Sphingolipids comprise a class of lipids, which are composed of a sphingoid base backbone and are essential structural components of cell membranes. Beyond their role in maintaining cellular integrity, several sphingolipids are pivotally involved in signaling pathways controlling cell proliferation, differentiation, and death. The brain exhibits a particularly high concentration of sphingolipids and dysregulation of the sphingolipid metabolism due to ischemic injury is implicated in consecutive pathological events. Experimental stroke studies revealed that the stress sphingolipid ceramide accumulates in the ischemic brain post-stroke. Specifically, counteracting ceramide accumulation protects against ischemic damage and promotes brain remodeling, which translates into improved behavioral outcome. Sphingomyelin substantially influences cell membrane fluidity and thereby controls the release of extracellular vesicles, which are important vehicles in cellular communication.
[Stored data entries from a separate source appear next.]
(** * vtex-files-manager: batch upload engine

    A shallow embedding of the upload core of the Go program
    [github.com/glinharesb/vtex-files-manager] and the properties proved of it:
    file validation ([pkg/client]), file discovery and the worker pool
    ([cmd/batch.go]), the two upload backends ([pkg/client/filepicker.go],
    [pkg/client/graphql.go]) and the JSON-lines upload log ([pkg/logger]).

    Go strings are byte strings: they are modelled by [string], whose
    characters ([ascii]) are the bytes.  Go's [error] values are modelled by
    their message ([err.Error()]); [nil] is [None]. *)

From Stdlib Require Import DecimalPos DecimalFacts.
From Stdlib Require Import String Ascii List ZArith NArith Bool Lia.
From Stdlib Require Import Permutation DecimalString DecimalZ.
Import ListNotations.

Set Implicit Arguments.
Set Warnings "-register-all,-abstract-large-number".
Local Open Scope string_scope.
Local Open Scope Z_scope.

(** ** The Go standard library, as far as the program uses it *)

Module Go.

(** [error]: the message of the error, [None] for [nil]. *)
Definition error : Type := option string.

(** A call that returns [(T, error)]. *)
Inductive result (T : Type) : Type :=
| Ok (v : T)
| Err (msg : string).
Arguments Ok {T} v.
Arguments Err {T} msg.

Definition byte_of (n : nat) : ascii := ascii_of_nat n.
Definition code (c : ascii) : nat := nat_of_ascii c.

(** The double quote, written by its code. *)
Definition dquote : ascii := byte_of 34.

Definition bytes (s : string) : list ascii := list_ascii_of_string s.
Definition str (l : list ascii) : string := string_of_list_ascii l.

(** [fmt]'s [%d] verb on an integer. *)
Definition itoa (z : Z) : string := NilEmpty.string_of_int (Z.to_int z).


Definition lower_byte (c : ascii) : ascii :=
  if ((65 <=? code c) && (code c <=? 90))%nat then byte_of (code c + 32) else c.

Fixpoint ToLower (s : string) : string :=
  match s with
  | EmptyString => EmptyString
  | String c rest => String (lower_byte c) (ToLower rest)
  end.

Definition IsPathSeparator (c : ascii) : bool := Ascii.eqb c "/".
(** * The command registry of packages/core/src/common/command.ts

    A shallow embedding of [CommandRegistry] and the properties of its
    registration, disposal and dispatch operations.

    Modelling conventions.
    - The two JavaScript objects [_commands] and [_handlers] are plain
      objects used as string-keyed dictionaries.  Their own properties are
      finite maps here ([_commands], [_handlers]); a read [o[i]] that finds
      no own property falls back on the members that every plain object
      inherits from [Object.prototype] ([get]).
    - [_handlers] maps an id to an array *object*.  The closure returned by
      [registerHandler] keeps a reference to that array, not to the id, so
      arrays live in a store ([arrays]) and [_handlers] holds their
      addresses.
    - Handlers are objects compared by reference ([indexOf] uses [===]):
      the arrays hold handler references, and [deref] gives the object
      behind a reference.  The predicates and [execute] are read as
      functions of the argument list.
    - A call either completes normally or throws; the registry state
      survives a throw, so state and completion are returned side by
      side. *)

From stdpp Require Import gmap strings list fin_maps pretty.

(** ** Data model *)

(** [interface Command]. *)
Record Command := {
  id : string;
  label : option string;
  iconClass : option string
}.

(** Addresses of the array objects stored in [_handlers]. *)
Definition loc := positive.

(** References to handler objects. *)
Definition href := nat.

(** The names of the members of [Object.prototype]. *)
Definition Object_prototype : list string :=
  ["constructor"; "__defineGetter__"; "__defineSetter__"; "hasOwnProperty";
   "__lookupGetter__"; "__lookupSetter__"; "isPrototypeOf";
   "propertyIsEnumerable"; "toString"; "valueOf"; "__proto__";
   "toLocaleString"].

Definition inherited (i : string) : bool :=
  bool_decide (i ∈ Object_prototype).

(** What a read [o[i]] of a plain object finds: an own property, or a member
    of [Object.prototype], which is truthy and is neither a command nor an
    array. *)
Inductive property (A : Type) :=
  | Own (a : A)
  | Inherited.
Arguments Own {A} a.
Arguments Inherited {A}.

(** [o[i]], for the object whose own properties are [o]; [None] is
    [undefined]. *)
Definition get {A : Type} (o : gmap string A) (i : string)
  : option (property A) :=
  match o !! i with
  | Some a => Some (Own a)
  | None => if inherited i then Some Inherited else None
  end.

Section Registry.

(** JavaScript values ([any]). *)
Variable value : Type.

(** What a [throw] carries: the [Error] objects built by the registry, the
    [TypeError] of the runtime (a call of something that is not a function,
    a [for ... of] over something that is not iterable, a value that
    [JSON.stringify] cannot render), or whatever a handler raised. *)
Inductive thrown :=
  | Error (message : string)
  | TypeError
  | Raised (e : value).

(** Outcome of a call. *)
Inductive completion (A : Type) :=
  | Normal (a : A)
  | Throw (t : thrown).
Global Arguments Normal {A} a.
Global Arguments Throw {A} t.

(** [JSON.stringify] applied to an argument array: the text, or the
    exception the built-in raises (on a cyclic value, on a [BigInt]). *)
Variable JSON_stringify : list value → completion string.

(** The promises built by [executeCommand]: [Promise.resolve(v)] and
    [Promise.reject(reason)]. *)
Inductive Promise :=
  | Promise_resolve (v : value)
  | Promise_reject (reason : string).

(** [interface CommandHandler]; the two predicates are optional members. *)
Record CommandHandler := {
  execute : list value → completion value;
  isEnabled : option (list value → bool);
  isVisible : option (list value → bool)
}.

(** The handler objects, owned by the callers of the registry. *)
Variable deref : href → CommandHandler.

(** The fields of [class CommandRegistry], with the store of the arrays that
    [_handlers] points to. *)
Record CommandRegistry := {
  _commands : gmap string Command;
  _handlers : gmap string loc;
  arrays : gmap loc (list href)
}.

(** A registry right after construction: [{}] and [{}]. *)
Definition new_registry : CommandRegistry :=
  {| _commands := ∅; _handlers := ∅; arrays := ∅ |}.

(** The disposables handed out by the registry, as the closures they are:
    each constructor lists what the closure captured. *)
#[warnings="-register-all"] Inductive Disposable :=
  | CommandDisposable (command : Command)
  | HandlerDisposable (handlers : loc) (handler : href)
  | DisposableCollection (disposables : list Disposable).

(** Stateful, possibly throwing computations over the registry. *)
Definition M (A : Type) : Type :=
  CommandRegistry → CommandRegistry * completion A.

Definition ret {A} (a : A) : M A := λ r, (r, Normal a).
(** The function returns its argument or a watch URL. *)
Lemma normalize_cases (u : string) :
  normalize u = u \/ exists vid, normalize u = watch_url vid.
Proof.
  unfold normalize_youtube_url.
  destruct (urlparse _ _ u) as [p|]; [|left; reflexivity].
  destruct (negb (String.eqb _ "")); [right; eexists; reflexivity|].
  destruct (infix "youtube.com" (lower (netloc p))); [|left; reflexivity].
  destruct (negb (String.eqb _ "")); [right; eexists; reflexivity|].
  destruct (startswith "/watch" (path p)); [|left; reflexivity].
  destruct (parse_qs (query p) !! "v") as [[|v vs]|]; try (left; reflexivity).
  right. eexists; reflexivity.
Qed.

Lemma normalize_idempotent_when_plain (u : string) :
  all_chars is_plain (normalize u) = true -> normalize (normalize u) = normalize u.
Proof.
  destruct (normalize_cases u) as [E|[vid E]]; rewrite E; [intros _; exact E|].
  intros Hp. apply normalize_watch_url.
  unfold watch_url in Hp. rewrite all_chars_app in Hp.
  apply andb_true_iff in Hp. apply Hp.
Qed.

Lemma normalize_other_host (u : string) (p : ParseResult) :
  urlparse bracketed_netloc_ok nfkc_netloc_ok u = Some p ->
  infix "youtu.be" (lower (netloc p)) = false ->
  infix "youtube.com" (lower (netloc p)) = false ->
  normalize u = u.
Proof.
  intros Hp H1 H2. unfold normalize_youtube_url. rewrite Hp, H1, H2. reflexivity.
Qed.

Lemma normalize_unparsable (u : string) :
  urlparse bracketed_netloc_ok nfkc_netloc_ok u = None -> normalize u = u.
Proof. intros Hp. unfold normalize_youtube_url. rewrite Hp. reflexivity. Qed.

End NormalizeFacts.

(** C10, as stated, fails on two counts.  Normalization is not idempotent:
    the identifier of a watch URL is decoded by [parse_qs] and put back as
    it is, so [a+b] becomes [a b] on the second pass.  And the host test is
    a substring test: [notyoutube.com], which is no youtube.com host, is
    rewritten. *)
Lemma normalize_not_idempotent :
  (forall bracketed_netloc_ok nfkc_netloc_ok : string -> bool,
     normalize_youtube_url bracketed_netloc_ok nfkc_netloc_ok "https://youtu.be/a+b"
       = "https://www.youtube.com/watch?v=a+b"
     /\ normalize_youtube_url bracketed_netloc_ok nfkc_netloc_ok
          "https://www.youtube.com/watch?v=a+b"
       = "https://www.youtube.com/watch?v=a b")
  /\ ~ (forall (bracketed_netloc_ok nfkc_netloc_ok : string -> bool) (u : string),
          normalize_youtube_url bracketed_netloc_ok nfkc_netloc_ok
            (normalize_youtube_url bracketed_netloc_ok nfkc_netloc_ok u)
          = normalize_youtube_url bracketed_netloc_ok nfkc_netloc_ok u)
  /\ (forall bracketed_netloc_ok nfkc_netloc_ok : string -> bool,
        normalize_youtube_url bracketed_netloc_ok nfkc_netloc_ok
          "https://notyoutube.com/watch?v=x"
        = "https://www.youtube.com/watch?v=x").
Proof.
  split; [|split].
  - intros b n. split; vm_compute; reflexivity.
  - intros H.
    specialize (H (fun _ => true) (fun _ => true) "https://youtu.be/a+b").
    vm_compute in H. discriminate H.
  - intros b n. vm_compute. reflexivity.
Qed.

(** C10, amended: normalization is total, a URL that [urlparse] refuses
    coming back as it is; a URL whose netloc, in lower case, contains
    neither [youtu.be] nor [youtube.com] comes back as it is; and
    normalizing twice gives what normalizing once gives whenever the first
    result holds none of the characters [% + & #], tab, carriage return and
    line feed (as is the case for the identifiers YouTube issues). *)
Theorem normalize_total_and_idempotent_on_plain
    (bracketed_netloc_ok nfkc_netloc_ok : string -> bool) (u : string) :
  (urlparse bracketed_netloc_ok nfkc_netloc_ok u = None ->
   normalize_youtube_url bracketed_netloc_ok nfkc_netloc_ok u = u)
  /\ (forall p,
        urlparse bracketed_netloc_ok nfkc_netloc_ok u = Some p ->
        infix "youtu.be" (lower (netloc p)) = false ->
        infix "youtube.com" (lower (netloc p)) = false ->
        normalize_youtube_url bracketed_netloc_ok nfkc_netloc_ok u = u)
  /\ (all_chars is_plain (normalize_youtube_url bracketed_netloc_ok nfkc_netloc_ok u) = true ->
      normalize_youtube_url bracketed_netloc_ok nfkc_netloc_ok
        (normalize_youtube_url bracketed_netloc_ok nfkc_netloc_ok u)
      = normalize_youtube_url bracketed_netloc_ok nfkc_netloc_ok u).
Proof.
  split; [|split].
  - apply normalize_unparsable.
  - intros p. apply normalize_other_host.
  - apply normalize_idempotent_when_plain.
Qed.

Lemma normalize_total_and_idempotent_on_plain_witness :
  normalize_youtube_url (fun _ => true) (fun _ => true)
    (normalize_youtube_url (fun _ => true) (fun _ => true)
       "https://www.youtube.com/shorts/dQw4w9WgXcQ?feature=share")
  = normalize_youtube_url (fun _ => true) (fun _ => true)
      "https://www.youtube.com/shorts/dQw4w9WgXcQ?feature=share".
Proof.
  apply (normalize_total_and_idempotent_on_plain (fun _ => true) (fun _ => true)
           "https://www.youtube.com/shorts/dQw4w9WgXcQ?feature=share").
  vm_compute. reflexivity.
Defined.
(** * Dependabot Steward: the [check_suite.completed] handler of [src/app.ts]

    A shallow embedding of [appFn]'s event handler (the version with
    [.steward.yml] support) and of the part of the GitHub REST service it
    talks to, followed by the properties of the merge-eligibility policy.

    The handler is an [async] function that interleaves pure decisions with
    calls to [octokit] and to the logger, uses early [return]s, one
    [try]/[catch] block and one closed-over mutable variable
    ([pull_number]).  It is embedded as a term of a small free monad
    [Prog]: a tree whose nodes are the API calls and log lines in the order
    the code issues them.  [run] executes such a tree against a model of the
    repository on GitHub, threading the state of the service and recording
    the trace of what was called and logged.

    Line numbers are those of [src/src/index.ts], where [app.ts] starts at
    line 32. *)

From Stdlib Require Import ZArith List String Bool Lia.
Import ListNotations.

Local Open Scope Z_scope.
Local Open Scope string_scope.
Local Open Scope list_scope.

(** * The program *)

(** ** JavaScript values and errors *)

(** The values [yaml.parse] and the contents endpoint can hand back. *)
#[local] Set Warnings "-register-all".
Inductive JsVal : Type :=
| JUndefined
| JNull
| JBool (b : bool)
| JNum (z : Z)
| JStr (s : string)
| JArr (items : list JsVal)
| JObj (fields : list (string * JsVal)).

(** [!!v] *)
Definition truthy (v : JsVal) : bool :=
  match v with
  | JUndefined | JNull => false
  | JBool b => b
  | JNum z => negb (Z.eqb z 0)
  | JStr s => negb (String.eqb s EmptyString)
  | JArr _ | JObj _ => true
  end.

(** [v !== undefined] *)
Definition is_defined (v : JsVal) : bool :=
  match v with JUndefined => false | _ => true end.

Fixpoint assoc (k : string) (fields : list (string * JsVal)) : JsVal :=
  match fields with
  | [] => JUndefined
  | (k', v) :: rest => if String.eqb k k' then v else assoc k rest
  end.

(** What can be thrown, as far as the handler can tell errors apart:
    [error.status] and [error instanceof z.ZodError]. *)
Inductive Error : Type :=
| RequestError (status : Z)
| ZodError
| TypeError
| YAMLParseError
| JsError (message : string).

Definition error_status (e : Error) : option Z :=
  match e with RequestError s => Some s | _ => None end.

(** [error.status === s] *)
Definition has_status (e : Error) (s : Z) : bool :=
  match error_status e with Some s' => Z.eqb s' s | None => false end.

(** [error instanceof z.ZodError] *)
Definition is_ZodError (e : Error) : bool :=
  match e with ZodError => true | _ => false end.

(** [v.k]: a [TypeError] on [null] and [undefined], [undefined] on a value
    without such a property. *)
Definition member (v : JsVal) (k : string) : Error + JsVal :=
  match v with
  | JUndefined | JNull => inl TypeError
  | JObj fields => inr (assoc k fields)
  | _ => inr JUndefined
  end.
(** * antidote: the dependency container and its providers

    A shallow embedding of
      - [src/antidote/container/base.py]   (module [Base])
      - [src/antidote/container/proxy.py]  (module [Proxy])
      - [src/antidote/providers/tag/provider.py] (modules [TagProv], [TagIter])
      - [src/antidote/providers/lazy.py]   (module [Lazy])
      - [dependency_manager/injector.py]   (module [Injector])
    and the properties of the resolution core proved about it. *)

From Stdlib Require Import ZArith String List Bool Lia.
From stdpp Require Import base option list gmap strings.

Local Open Scope string_scope.
Local Open Scope list_scope.

(** ** Python values *)

(** The values that occur as dependency ids and as built items.
    [PyObject a] is a reference to the object living at address [a]: two
    references are the same object exactly when the addresses agree, and
    such objects keep the default identity based [__eq__] and [__hash__].
    [PyDependency i] is an instance of the class [Dependency] of base.py
    with [id = i]. *)
Inductive pyobj : Type :=
| PyNone
| PyStr (s : string)
| PyInt (n : Z)
| PyObject (addr : nat)
| PyDependency (id : pyobj).

#[global] Instance pyobj_eq_dec : EqDecision pyobj.
Proof. solve_decision. Defined.

(** Modelled from the spec: the exception classes of
    [antidote/exceptions.py], which is missing, as distinct classes derived
    from [Exception], each with what it carries.  [AttributeError],
    [AssertionError] and [ValueError] are the built-in ones;
    [RaisedException] stands for any other class derived from [Exception],
    [RaisedBaseException] for the classes that derive from [BaseException]
    only ([KeyboardInterrupt], [SystemExit], [GeneratorExit]).
    [DependencyInstantiationError d cause] is what
    [raise DependencyInstantiationError(d) from cause] raises. *)
Inductive exn : Type :=
| DependencyCycleError (path : list pyobj)
| DependencyInstantiationError (dependency : pyobj) (cause : exn)
| DependencyNotFoundError (dependency : pyobj)
| DependencyNotProvidableError (dependency : pyobj)
| DuplicateTagError (name : string)
| AttributeError (name : string)
| AssertionError
| ValueError (msg : string)
| RaisedException (cls : string)
| RaisedBaseException (cls : string).

#[global] Instance exn_eq_dec : EqDecision exn.
Proof. solve_decision. Defined.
By modulating sphingomyelin content, these vesicles were shown to contribute to behavioral recovery in experimental stroke studies. Another important sphingolipid that influences stroke pathology is sphingosine-1-phosphate, which has been attributed a pro-angiogenic function, that is presumably mediated by its effect on endothelial function and/or immune cell trafficking. In experimental and clinical studies, sphingosine-1-phosphate receptor modulators allowed to modify clinically significant stroke recovery. Due to their pivotal roles in cell signaling, pharmacological compounds modulating sphingolipids, their enzymes or receptors hold promise as therapeutics in human stroke patients. •Ischemic stroke leads to dysregulation of the sphingolipid metabolism.•Ceramide accumulation occurring post-stroke deteriorates injury and inhibiting its metabolizing enzymes enhances recovery.•S1P receptor modulation influences vascular function and immune cell trafficking post-stroke.•Sphingolipids are important for the formation and release of extracellular vesicles that stimulate brain remodeling.